The study data came from two sources: the May 2020 file of the Current Population Survey (CPS), a US Census Bureau survey of households, and the CPS’ Annual Social and Economic Supplement in March 2020.
The latter source supplied baseline information on factors that changed over time, such as individuals’ job status, insurance status, and self-reported health. The researchers followed 35,000 people who responded to both surveys. From May to October 2020, the authors noted, the monthly CPS included supplemental questions regarding COVID-19. Among other things, the survey asked whether anyone in the household had needed care in the past month but hadn’t gotten it “because of involuntary delays or cancellations because of the coronavirus.”
A mere 6% of respondents to the May 2020 survey reported involuntary cancellations or delays in non–COVID-19 care during the previous 4 weeks. Extrapolated to the national population, they represented about 1.5 million people, according to the authors’ calculations.
The average age of respondents in the sample was just under 50. Nearly two thirds of the respondents were White; 14% were Hispanic; 12% were Black; 7% were Asian/Pacific Islanders; and 3% were of other races or ethnicities or were multiracial.
Nearly 90% of the survey participants reported being in good or excellent health, and 8% had a work-limiting disability.
Just over half of the sample were high school graduates or had received some college education, 35% had a bachelor’s degree or greater, and 11% had not finished high school.
More than 9 of 10 (91%) respondents had insurance in March 2020. Because of the early effects of the pandemic, 7% of the sample experienced a job loss between March and May. Since only 61% of respondents held jobs prior to the pandemic in March, this represented an 11% decline in employment over 2 months.

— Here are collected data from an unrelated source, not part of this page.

(* ===== verification/CrushFirstn.v ===== *)
(** * [crush_choose_firstn]

    For a well-formed map and tunables within bounds: the call returns (no
    fault, and an explicit amount of fuel is enough), it appends pairwise
    distinct items of the wanted type that lie below the bucket and are not
    marked out, and in leaf mode it gives one device per item, the devices
    being distinct and not out too.  The result does not depend on the
    workspace. *)

From stdpp Require Import relations.
From S2P Require Import Prelude CrushHash CrushTypes CrushLn CrushBucket CrushPerm CrushChoose CrushMapper CrushWf.
Open Scope Z_scope.

Section firstn_spec.
Context {m : crush_map} {rk : Z -> nat} {D : nat} (Hm : wf_map m rk D).
Context {choose_args : option (list crush_choose_arg)} (Hargs : wf_args m choose_args).
Context {weight : list Z} {weight_max : Z} (Hw : 0 <= weight_max <= zlen weight).
Context (x : Z).

Implicit Types (a : firstn_args) (t : option (list Z)).

(** ** What is chosen *)

#[local] Notation item_ok := (item_ok m weight weight_max x).

(** Cells [lo .. hi - 1] hold values with [P], none of which occurs earlier. *)
Definition seg_ok (P : Z -> Prop) (lo hi : nat) (l : list Z) : Prop :=
  forall k v, (lo <= k < hi)%nat -> l !! k = Some v -> P v /\ v ∉ take k l.

(** ** Bounds *)

Definition span a : Z := f_local_retries a + 0xffff + f_local_fallback_retries a.

(** Turns of the search for one replica, at most, for a number of tries. *)
Definition budget_of (T : Z) a : Z :=
  T * (Z.of_nat D + span a + 2) + span a + 1 + Z.of_nat D.

Definition budget a : Z := budget_of (f_tries a) a.

Record args_ok (a : firstn_args) : Prop := ArgsOk {
  ao_bucket : in_map m (f_bucket a);
  ao_tries : 0 <= f_tries a;
  ao_local : 0 <= f_local_retries a;
  ao_fallback : 0 <= f_local_fallback_retries a;
  ao_vary : 0 <= f_vary_r a <= 32;
  ao_budget : budget a < 2 ^ 32 - 1;
}.

(** What is left of the budget. *)
Definition left_over a (b : crush_bucket) (ft fl : Z) : Z :=
  Z.max 0 (f_tries a - ft) * (Z.of_nat D + span a + 2)
  + Z.max 0 (span a + 1 - fl) + Z.of_nat (rk (id b)).

(** Where the search stands: at a bucket at or below the start, with budget. *)
Record search_at a (b : crush_bucket) (ft fl : Z) : Prop := SearchAt {
  sa_in : in_map m b;
  sa_below : b = f_bucket a \/ tc (child m) (id (f_bucket a)) (id b);
  sa_local : 0 <= fl <= ft;
  sa_left : ft + left_over a b ft fl <= budget a;
}.

(** ** One turn *)

Definition turn_ok a (outpos : nat) (out : list Z) (b : crush_bucket) (ft fl : Z) (tn : turn) : Prop :=
  match tn with
  | RetryBucket b' ft' fl' => search_at a b' ft' fl' /\ left_over a b' ft' fl' < left_over a b ft fl
  | RetryDescent ft' =>
      search_at a (f_bucket a) ft' 0 /\ left_over a (f_bucket a) ft' 0 < left_over a b ft fl
  | SkipRep => True
  | Chosen item ft' =>
      ft' = ft /\ item_ok (id (f_bucket a)) (f_type a) item /\ item ∉ take outpos out
  end.

(** The leaf vector after a turn: the settled part is kept, and a chosen item
    has its leaf at [outpos]. *)
Definition leaf_kept a (outpos : nat) (out2 out2' : option (list Z)) (tn : turn) : Prop :=
  match out2, out2' with
  | None, None => f_recurse_to_leaf a = false
  | Some l, Some l' =>
      length l' = length l /\ take outpos l' = take outpos l /\
      (f_recurse_to_leaf a = true -> forall item ft, tn = Chosen item ft ->
        exists v, l' !! outpos = Some v /\ item_ok (id (f_bucket a)) 0 v /\
          v ∉ take outpos l /\ (v = item \/ tc (child m) item v))
  | _, _ => False
  end.

Lemma span_nonneg a : args_ok a -> 0xffff <= span a.
Proof. intros [? ? ? ? ? ?]. unfold span. lia. Qed.

Lemma left_over_root a b ft fl :
  args_ok a -> in_map m b -> 0 <= ft -> 0 <= fl -> ft + 1 < f_tries a ->
  left_over a (f_bucket a) (ft + 1) 0 < left_over a b ft fl.
Proof.
  intros Ha Hb Hft Hfl Hlt. pose proof (span_nonneg a Ha).
  pose proof (wfm_rank _ _ _ Hm _ (ao_bucket _ Ha)). unfold left_over.
  rewrite (Z.max_r 0 (f_tries a - (ft + 1))), (Z.max_r 0 (f_tries a - ft)) by lia.
  rewrite (Z.max_r 0 (span a + 1 - 0)) by lia. nia.
Qed.

Lemma search_flocal a b ft fl : args_ok a -> search_at a b ft fl -> ft + 1 < 2 ^ 32.
Proof.
  intros Ha [_ _ ? Hl]. pose proof (ao_budget _ Ha). pose proof (span_nonneg a Ha).
  assert (0 <= left_over a b ft fl) by (unfold left_over; nia). lia.
Qed.

Lemma in_map_size b : in_map m b -> 0 <= size b < 0xffff.
Proof. intros Hb. by destruct (in_map_wf Hm b Hb). Qed.

(** The code after the label [reject:]. *)
Lemma firstn_decide_ok a outpos out b item ft fl reject collide :
  args_ok a -> search_at a b ft fl ->
  (reject || collide = false -> item_ok (id (f_bucket a)) (f_type a) item /\ item ∉ take outpos out) ->
  turn_ok a outpos out b ft fl (firstn_decide a b item ft fl reject collide).
Proof.
  intros Ha Hs Hc. unfold firstn_decide. destruct (reject || collide); [|by split; [|apply Hc]].
  pose proof (search_flocal a b ft fl Ha Hs) as Hft. pose proof (span_nonneg a Ha) as Hsp.
  destruct Hs as [Hin Hbl Hl Hlo]. pose proof (in_map_size b Hin) as Hsz. pose proof Ha as [Hab ? ? ? ? Hbud].
  rewrite (uw_small 32 (ft + 1)), (uw_small 32 (fl + 1)) by (unfold is_u; lia).
  assert (fl + 1 <= span a -> left_over a b (ft + 1) (fl + 1) < left_over a b ft fl) as Hloc.
  { intros. unfold left_over. nia. }
  assert (fl + 1 <= span a -> turn_ok a outpos out b ft fl (RetryBucket b (ft + 1) (fl + 1))) as Hretry.
  { intros Hle. specialize (Hloc Hle). split; [|done]. split; [done|done|lia|lia]. }
  assert (u32 (size b + f_local_fallback_retries a) = size b + f_local_fallback_retries a) as Hu.
  { apply uw_small. unfold is_u, budget, budget_of, span in *. nia. }
  rewrite Hu. destruct (collide && (fl + 1 <=? f_local_retries a)) eqn:E1.
  { zbool. apply Hretry. unfold span. lia. }
  destruct ((0 <? f_local_fallback_retries a) && _) eqn:E2.
  { zbool. apply Hretry. unfold span. lia. }
  destruct (Z.ltb_spec (ft + 1) (f_tries a)) as [Hlt|]; [|done].
  pose proof (left_over_root a b ft fl Ha Hin ltac:(lia) ltac:(lia) Hlt).
  split; [|done]. split; [done|by left|lia|lia].
Qed.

The loss of coverage had no effect on involuntary disruption of care, the study found.
Higher Users of Care Had More Disruptions
Overall, the study showed that “older age, being in fair or poor health, greater education, the presence of a work-limiting disability, and having insurance coverage were associated with greater likelihood of experiencing an involuntary disruption in accessing medical care as a result of the COVID-19 pandemic.”
“The picture that the results paint is that people who were higher users of health services prior to the pandemic were more likely to experience delays and disruptions in care,” Callison said.
Thus, for example, racial and ethnic minorities were less likely than white people to experience involuntary disruptions in care. “We know that minority patients have problems with access to care and, as a result, are often forced to seek acute care rather than care that can be delayed,” he pointed out.
The same logic also explains why people with more education and greater access to care were more likely to experience involuntary disruptions in health services than those with less education and less care access, Callison said.
The one data point that didn’t follow the expected story line was the effect of age on care interruptions. While people generally experienced more cancellations and delays in higher age groups, adults aged 65-74 had a rate of care disruption that was 12% higher than that of adults 75 or older.
Callison suggested that this might be because much older people were considered to be at high risk for death from COVID-19. “We think that providers might have been more likely to delay care for that group than for younger groups,” he said.
Since last spring, utilization of healthcare services has largely rebounded, and Callison speculated that involuntary delays in care have diminished greatly. He attributed that partly to improved treatment of COVID-19, the restored capacity of many healthcare facilities, and the expiration of orders to delay or cancel elective procedures.
Also, he noted, people have become more comfortable with seeing physicians in person, which has partly explained the increase in ambulatory visits.
Nevertheless, he added, “we’re not seeing a rebound above pre-pandemic levels to make up for that lost care.”